Lemma itable_shares_witness :
  ∃ t hs, ireachable (t, hs) ∧ hs ≠ [] ∧ (∀ h1 h2, h1 ∈ hs → h2 ∈ hs → h1.1 = h2.1 ↔ h1.2 = h2.2).
Proof.
  destruct (wp_run _ _ _ (get_or_insert_wp 0 1 [] itable_new itable_new_inv)) as ([a|e] & t & E & _ & H).
  - exists t, [(0, 1, a)]. assert (ireachable (t, [(0, 1, a)])) as Hr.
    { apply rtc_once. by apply step_get. }
    split_and!; [done|done|]. apply (itable_shares t [(0, 1, a)] 0 1 Hr).
  - exfalso. destruct H as (_ & _ & _ & Hsz). by rewrite size_empty in Hsz.
Defined.
Lemma read_dirent_wp bs v d ro l n :
  locked bs v d l → dir_wf v d → (n < length (file_content v d) / 16)%nat →
  wp (read_dirent sb ro (Z.of_nat n * DE_SIZE)) (λ e l',
    e = pod_get pod_dirent (n * 16) (file_content v d) ∧ locked bs v d l') l.
Proof.
  intros Hl Hw Hn. rw /read_dirent /read_as. pose proof (iw_size _ _ _ (dw_inode _ _ Hw)) as Hsz.
  pose proof (file_content_length v d (dw_inode _ _ Hw)) as Hlen.
  assert (n * 16 + 16 ≤ length (file_content v d))%nat as Hb.
  { pose proof (Nat.div_mod (length (file_content v d)) 16 ltac:(done)). nia. }
  change MAX_FILE with 268 in *. change FS_BLOCK_SIZE with 1024 in *. change DE_SIZE with 16.
  wp_step. wp_step. eapply wp_mono; [apply (inode_read_wp sb bs v d ro (Z.of_nat n * 16) 16 l Hl); [apply Hw|apply Hw|lia|lia|rw /U64_MAX; lia]|].
  intros ? l' [-> Hl']. replace (Z.to_nat (Z.of_nat n * 16)) with (n * 16)%nat by lia.
  assert (length (take (Z.to_nat 16) (drop (n * 16) (file_content v d))) = psize pod_dirent) as Hln.
  { rw length_take length_drop. change (psize pod_dirent) with 16%nat. lia. }
  wp_step. apply wp_assert; [by rw Hln Nat.eqb_refl|]. wp_step. by rw /unwrap_ok; wp_step.
Qed.

Lemma find_dirent_wp bs v d ro P a m l :
  locked bs v d l → dir_wf v d → (a + m = length (file_content v d) / 16)%nat →
  wp (find_dirent sb ro P ((λ n, Z.of_nat n * DE_SIZE) <$> seq a m)) (λ r l',
    r = (λ '(i, e), (e, Z.of_nat (a + i) * DE_SIZE)) <$>
        list_find (λ e, P e = true) (drop a (entries (file_content v d))) ∧ locked bs v d l') l.
Proof.
  intros Hl Hw. revert a l Hl. induction m as [|m IH]; intros a l Hl Ha; cbn [seq fmap list_fmap find_dirent].
  - wp_step. split; [|done]. rw drop_ge //. rw entries_length. lia.
  - wp_step. eapply wp_mono; [apply (read_dirent_wp bs v d ro l a Hl Hw); lia|]. intros e l1 [-> Hl1].
    assert (drop a (entries (file_content v d)) = pod_get pod_dirent (a * 16) (file_content v d) ::
      drop (Datatypes.S a) (entries (file_content v d))) as ->.
    { apply drop_S. rw entries_lookup decide_True //. lia. }
    set (e := pod_get pod_dirent _ _). cbn [list_find]. destruct (decide (P e = true)) as [EP|EP].
    + rw EP. wp_step. split; [|done]. simpl. by rw Nat.add_0_r.
    + rw (not_true_is_false _ EP). eapply wp_mono; [apply (IH (Datatypes.S a) l1 Hl1); lia|].
      intros r l2 [-> Hl2]. split; [|done]. destruct (list_find _ _) as [[i e']|]; simpl; [|done].
      do 3 f_equal. lia.
Qed.
(* ===== verification/Ring.v ===== *)
(** * Ring buffers

    The lemmas that the pipes, the console and the UART share: a byte array of a size that divides 2^64, read and written
    through 64-bit counters that are taken modulo the size and wrap around at 2^64. *)

From stdpp Require Import base list ssreflect.
From S2P Require Import Prelude.

(** The counters differ by [span r w]; the bytes between them start at [r]. *)
Definition span (r w : Z) : Z := wrap 64 (w - r).
Definition ring_at (size : Z) (data : list byte) (i : Z) : byte := default Byte.x00 (data !! Z.to_nat (i mod size)).
Definition ring (size : Z) (data : list byte) (r w : Z) : list byte := (λ i, ring_at size data (r + i)) <$> seqZ 0 (span r w).
Definition ring_write (size : Z) (data : list byte) (i : Z) (b : byte) : list byte := <[Z.to_nat (i mod size) := b]> data.

Lemma span_bound r w : 0 ≤ span r w < 2 ^ 64.
Proof. apply wrap_bound. lia. Qed.
Lemma wrap_cong x : ∃ m, wrap 64 x = x + m * 2 ^ 64.
Proof. exists (- (x / 2 ^ 64)). rewrite /wrap. pose proof (Z_div_mod_eq_full x (2 ^ 64)). lia. Qed.
(** [w] is [r] and the span, up to a multiple of 2^64. *)
Lemma span_cong r w : ∃ m, w = r + span r w + m * 2 ^ 64.
Proof. destruct (wrap_cong (w - r)) as [m Hm]. exists (- m). rewrite /span. lia. Qed.
Lemma span_of r w n m : 0 ≤ n < 2 ^ 64 → w = r + n + m * 2 ^ 64 → span r w = n.
Proof.
  intros Hn ->. rewrite /span /wrap. replace (r + n + m * 2 ^ 64 - r) with (n + m * 2 ^ 64) by lia.
  rewrite Z.mod_add; [by apply Z.mod_small|lia].
Qed.
Lemma span_zero r w : 0 ≤ r < 2 ^ 64 → 0 ≤ w < 2 ^ 64 → (r =? w) = bool_decide (span r w = 0).
Proof.
  intros Hr Hw. destruct (span_cong r w) as [m Hm]. destruct (Z.eqb_spec r w) as [E|E]; symmetry.
  - apply bool_decide_eq_true_2, (span_of r w 0 0); lia.
  - apply bool_decide_eq_false_2. intros H0. apply E. rewrite H0 in Hm. assert (m = 0); lia.
Qed.
Lemma span_full r w n :
  0 ≤ r < 2 ^ 64 → 0 ≤ w < 2 ^ 64 → 0 ≤ n < 2 ^ 64 → (w =? wrap 64 (r + n)) = bool_decide (span r w = n).
Proof.
  intros Hr Hw Hn. destruct (span_cong r w) as [m Hm], (wrap_cong (r + n)) as [m' Hm'].
  destruct (Z.eqb_spec w (wrap 64 (r + n))) as [E|E]; symmetry.
  - apply bool_decide_eq_true_2, (span_of r w n m'); lia.
  - apply bool_decide_eq_false_2. intros H0. apply E. pose proof (wrap_bound 64 (r + n)). rewrite H0 in Hm. nia.
Qed.
Lemma span_succ_r r w : span r w < 2 ^ 64 - 1 → span r (wrap 64 (w + 1)) = span r w + 1.
Proof.
  intros H. pose proof (span_bound r w). destruct (span_cong r w) as [m Hm], (wrap_cong (w + 1)) as [m' Hm'].
  apply (span_of _ _ _ (m + m')); lia.
Qed.
Lemma span_pred_r r w : 0 < span r w → span r (wrap 64 (w - 1)) = span r w - 1.
Proof.
  intros H. pose proof (span_bound r w). destruct (span_cong r w) as [m Hm], (wrap_cong (w - 1)) as [m' Hm'].
  apply (span_of _ _ _ (m + m')); lia.
Qed.
Lemma span_succ_l r w : 0 < span r w → span (wrap 64 (r + 1)) w = span r w - 1.
Proof.
  intros H. pose proof (span_bound r w). destruct (span_cong r w) as [m Hm], (wrap_cong (r + 1)) as [m' Hm'].
  apply (span_of _ _ _ (m - m')); lia.
Qed.
Lemma span_app r w e : span r w + span w e < 2 ^ 64 → span r e = span r w + span w e.
Proof.
  intros H. pose proof (span_bound r w). pose proof (span_bound w e). destruct (span_cong r w) as [m Hm], (span_cong w e) as [m' Hm'].
  apply (span_of _ _ _ (m + m')); lia.
Qed.
Lemma seqZ_snoc m n : 0 ≤ n → seqZ m (n + 1) = seqZ m n ++ [m + n].
Proof. intros Hn. rewrite seqZ_app; [|lia..]. done. Qed.

Section ring.
Context (size : Z) (Hsize : 0 < size < 2 ^ 64) (Hdiv : 2 ^ 64 mod size = 0).
Implicit Types (data : list byte) (r w : Z).
Notation ring := (ring size).

Lemma mod_shift a m : (a + m * 2 ^ 64) mod size = a mod size.
Proof.
  pose proof (Z_div_mod_eq_full (2 ^ 64) size) as H. rewrite Hdiv in H. rewrite H.
  replace (m * (size * (2 ^ 64 / size) + 0)) with (m * (2 ^ 64 / size) * size) by lia. apply Z.mod_add. lia.
Qed.
Lemma mod_range a : 0 ≤ a mod size < size.
Proof. apply Z.mod_pos_bound. lia. Qed.
Lemma ring_at_shift data a m : ring_at size data (a + m * 2 ^ 64) = ring_at size data a.
Proof. by rewrite /ring_at mod_shift. Qed.
Lemma ring_length data r w : length (ring data r w) = Z.to_nat (span r w).
Proof. by rewrite length_fmap length_seqZ. Qed.
Lemma ring_nil data r w : span r w = 0 ↔ ring data r w = [].
Proof.
  split; [by rewrite /ring => ->|]. intros H. apply (f_equal length) in H. rewrite ring_length in H. pose proof (span_bound r w). simpl in H. lia.
Qed.

Lemma ring_write_at data r w b i :
  length data = Z.to_nat size → 0 ≤ i ≤ span r w → span r w < size →
  ring_at size (ring_write size data w b) (r + i) = if bool_decide (i = span r w) then b else ring_at size data (r + i).
Proof.
  intros Hl Hi Hf. destruct (span_cong r w) as [m Hm]. rewrite /ring_at /ring_write.
  replace (w mod size) with ((r + span r w) mod size) by (by rewrite {2}Hm mod_shift).
  pose proof (mod_range (r + span r w)). pose proof (mod_range (r + i)). case_bool_decide as E.
  - subst i. rewrite list_lookup_insert_eq //. rewrite Hl. lia.
  - rewrite list_lookup_insert_ne //. intros Heq%Z2Nat.inj; [|lia..].
    pose proof (Z_div_mod_eq_full (r + span r w) size). pose proof (Z_div_mod_eq_full (r + i) size).
    assert (span r w - i = size * ((r + span r w) / size - (r + i) / size)) as Hd.
    { rewrite Z.mul_sub_distr_l. revert H1 H2. rewrite Heq. generalize (size * ((r + span r w) / size)) (size * ((r + i) / size)) ((r + i) mod size). lia. }
    revert Hd. generalize ((r + span r w) / size - (r + i) / size) as d. intros d Hd. 
    assert (0 < size * d < size) as [Hd1 Hd2] by lia. apply Z.lt_0_mul in Hd1 as [[_ Hd1]|[? _]]; [|lia].
    pose proof (Z.mul_le_mono_pos_l 1 d size). lia.
Qed.
Lemma ring_push data r w b :
  length data = Z.to_nat size → span r w < size → ring (ring_write size data w b) r (wrap 64 (w + 1)) = ring data r w ++ [b].
Proof.
  intros Hl Hf. pose proof (span_bound r w). rewrite /ring span_succ_r; [|lia]. rewrite seqZ_snoc; [|lia]. rewrite fmap_app /=. f_equal.
  - apply list_fmap_ext. intros j i Hj. apply list_elem_of_lookup_2, elem_of_seqZ in Hj. rewrite ring_write_at //; [|lia].
    rewrite bool_decide_eq_false_2 //. lia.
  - rewrite ring_write_at //; [|lia]. by rewrite bool_decide_eq_true_2.
Qed.
Lemma ring_pop data r w :
  length data = Z.to_nat size → 0 < span r w →
  data !! Z.to_nat (r mod size) = Some (ring_at size data r) ∧ ring data r w = ring_at size data r :: ring data (wrap 64 (r + 1)) w.
Proof.
  intros Hl Hpos. split.
  - rewrite /ring_at. destruct (lookup_lt_is_Some_2 data (Z.to_nat (r mod size))) as [b ->]; [|done]. rewrite Hl. pose proof (mod_range r). lia.
  - destruct (wrap_cong (r + 1)) as [m Hm]. rewrite {1}/ring seqZ_cons; [|lia]. rewrite fmap_cons Z.add_0_r. f_equal.
    rewrite /ring span_succ_l // /Z.pred /Z.succ Z.add_0_l. replace (span r w + -1) with (span r w - 1) by lia.
    rewrite -(fmap_add_seqZ 1 0). rewrite -list_fmap_compose. apply list_fmap_ext. intros j i Hj. rewrite /= Hm.
    replace (r + 1 + m * 2 ^ 64 + i) with (r + (1 + i) + m * 2 ^ 64) by lia. by rewrite ring_at_shift.
Qed.
(** Taking back the last byte. *)
Lemma ring_unpush data r w :
  0 < span r w → ring data r w = ring data r (wrap 64 (w - 1)) ++ [ring_at size data (wrap 64 (w - 1))].
Proof.
  intros Hpos. rewrite {1}/ring. replace (span r w) with (span r w - 1 + 1) by lia. rewrite seqZ_snoc; [|lia]. rewrite fmap_app /=.
  rewrite -span_pred_r //. f_equal. f_equal. destruct (span_cong r (wrap 64 (w - 1))) as [m Hm]. rewrite {2}Hm. by rewrite ring_at_shift.
Qed.
Lemma ring_app data r w e : span r w + span w e < 2 ^ 64 → ring data r e = ring data r w ++ ring data w e.
Proof.
  intros H. pose proof (span_bound r w). pose proof (span_bound w e). rewrite {1}/ring (span_app r w e) //. rewrite seqZ_app; [|lia..]. rewrite fmap_app. f_equal.
  replace (0 + span r w) with (span r w + 0) by lia. rewrite -fmap_add_seqZ -list_fmap_compose /ring. apply list_fmap_ext. intros j i Hj.
  destruct (span_cong r w) as [m Hm]. rewrite /= {2}Hm. replace (r + span r w + m * 2 ^ 64 + i) with (r + (span r w + i) + m * 2 ^ 64) by lia.
  by rewrite ring_at_shift.
Qed.
End ring.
_ _ _ _ _ _ _
== TASK DIRECTIONS ==
Among the entries above, find the line with "wp (read_dirent sb" and the line with "assert (length (take"; give again exactly these two lines and all lines between them.

== FINAL ANSWER ==
  wp (read_dirent sb ro (Z.of_nat n * DE_SIZE)) (λ e l',
    e = pod_get pod_dirent (n * 16) (file_content v d) ∧ locked bs v d l') l.
Proof.
  intros Hl Hw Hn. rw /read_dirent /read_as. pose proof (iw_size _ _ _ (dw_inode _ _ Hw)) as Hsz.
  pose proof (file_content_length v d (dw_inode _ _ Hw)) as Hlen.
  assert (n * 16 + 16 ≤ length (file_content v d))%nat as Hb.
  { pose proof (Nat.div_mod (length (file_content v d)) 16 ltac:(done)). nia. }
  change MAX_FILE with 268 in *. change FS_BLOCK_SIZE with 1024 in *. change DE_SIZE with 16.
  wp_step. wp_step. eapply wp_mono; [apply (inode_read_wp sb bs v d ro (Z.of_nat n * 16) 16 l Hl); [apply Hw|apply Hw|lia|lia|rw /U64_MAX; lia]|].
  intros ? l' [-> Hl']. replace (Z.to_nat (Z.of_nat n * 16)) with (n * 16)%nat by lia.
  assert (length (take (Z.to_nat 16) (drop (n * 16) (file_content v d))) = psize pod_dirent) as Hln.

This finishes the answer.